• PROBLEM STATEMENT
State how many lines in the following entries contain the word "destruct". No other output.

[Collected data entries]
********************

Lemma length_others (host : string) (port0 : Z) (l : list PeerInfo)
    (q : PeerInfo) :
  q ∈ l -> same_endpoint host port0 q = true ->
  (length (filter (fun p => negb (same_endpoint host port0 p)) l)
   < length l)%nat.
Proof.
  intros Hq Hsame. induction l as [|x l IH]; [inversion Hq|].
  rewrite filter_cons.
  pose proof (length_filter
                (fun p => negb (same_endpoint host port0 p)) l) as Hle.
  apply elem_of_cons in Hq as [<-|Hq].
  - destruct (decide _) as [Hd|_]; [|simpl; lia].
    rewrite Hsame in Hd. contradiction.
  - specialize (IH Hq). destruct (decide _); simpl; lia.
Qed.

(** X5. Any answer to an announce is the 20-byte header followed by [k]
    six-byte entries, where [k] is at most the num_want of the request (as
    the unsigned number it is read as), is less than the number of peers
    registered for the torrent (the announcer is one of them and is left
    out), and is 0 for a stopped event. *)
Theorem announce_response_size (now : Q) (data : list byte) (host : string)
    (st : Server) (rq : Announce) (resp : list byte) :
  unpack_announce data = Some rq ->
  snd (handle_announce inet_aton inet_pton6 now data host st) = Some resp ->
  let td := add_peer (a_peer_id rq) host (a_port rq) (a_left rq =? 0)
              (default TorrentData_init
                 (Dict.get (a_info_hash rq) (torrents st))) in
  exists k,
    length resp = (20 + 6 * k)%nat
    /\ Z.of_nat k <= a_num_want rq
    /\ (k < length (peers td))%nat
    /\ (a_event rq = 3 -> k = 0%nat).
Proof.
  intros Hu Hr td. unfold handle_announce in Hr. rewrite Hu in Hr.
  destruct (is_connection_id_valid _ _ _); simpl in Hr; [|discriminate].
  fold td in Hr.
  destruct (announce_header (a_transaction_id rq) td) as [header|] eqn:Eh;
    [|discriminate].
  apply announce_header_inv in Eh as (Hlen & _).
  pose proof (unpack_num_want_unsigned data rq Hu) as Hnw.
  set (others := filter (fun p => negb (same_endpoint host (a_port rq) p))
                   (Dict.values (peers td))).
  assert (Hothers : (length others < length (peers td))%nat).
  { replace (length (peers td)) with (length (Dict.values (peers td)))
      by apply length_map.
    apply (length_others host (a_port rq) _
             {| ip := host; port := a_port rq; is_seeder := a_left rq =? 0 |}).
    - apply add_peer_registers.
    - apply same_endpoint_true. reflexivity. }
  destruct (Z.eqb_spec (a_event rq) 3) as [He|He]; simpl in Hr;
    injection Hr as <-.
  - exists 0%nat. rewrite Hlen. repeat split; lia.
  - set (sel := selected_peers (a_num_want rq) host (a_port rq) td).
    destruct (length_peer_list sel) as (k & Hk & Hl).
    exists k. rewrite length_app, Hlen, Hl.
    destruct (selected_peers_at_most (a_num_want rq) host (a_port rq) td)
      as [_ Hmost]. fold sel in Hmost.
    split; [reflexivity|]. split; [lia|]. split; [|contradiction].
    assert (Hsel : (length sel <= length others)%nat); [|lia].
    unfold sel, selected_peers, py_take. fold others.
    destruct (_ <? 0); rewrite length_take; lia.
Qed.
(** * Booking Slots API: the booking ledger and the availability calculator

    A shallow embedding of [src/main.py] (the SQLAlchemy models of
    [src/models.py] and the Pydantic schemas of [src/schemas.py] are the same
    declarations as the ones repeated at the top of [main.py]).

    Modelling decisions, fixed here once:
    - a naive [datetime] is its number of microseconds since
      0001-01-01T00:00:00, a [Z] in the range [0 .. DATETIME_MAX]; datetime
      arithmetic raises [OverflowError] outside that range, as Python's does;
      timestamps carrying a UTC offset are outside the model;
    - an integer parameter of a statement is bound by the driver only when
      it is a signed 64-bit integer, and the binding raises [OverflowError]
      otherwise; the integer columns of a table hold 64-bit values only, so
      a parameter that equals a value of the column it is compared with is
      one the driver binds;
    - a table is the list of its rows in insertion (rowid) order; the primary
      key handed out by the store on insert is one more than the largest key
      in the table (1 for an empty table), as SQLite does for an
      [INTEGER PRIMARY KEY];
    - a route handler is a computation in a state-and-exception monad over a
      database session; the session records the statements sent to the
      store, so that "no store access" is a statement about that record;
    - [db.add] / [db.commit] / [db.refresh] of one handler are one statement:
      no handler raises between a write and its commit. *)

From Stdlib Require Import ZArith List String Bool Lia Permutation Sorted.
Import ListNotations.
Open Scope string_scope.
Open Scope list_scope.
Open Scope Z_scope.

********************

• TASK RESULT
8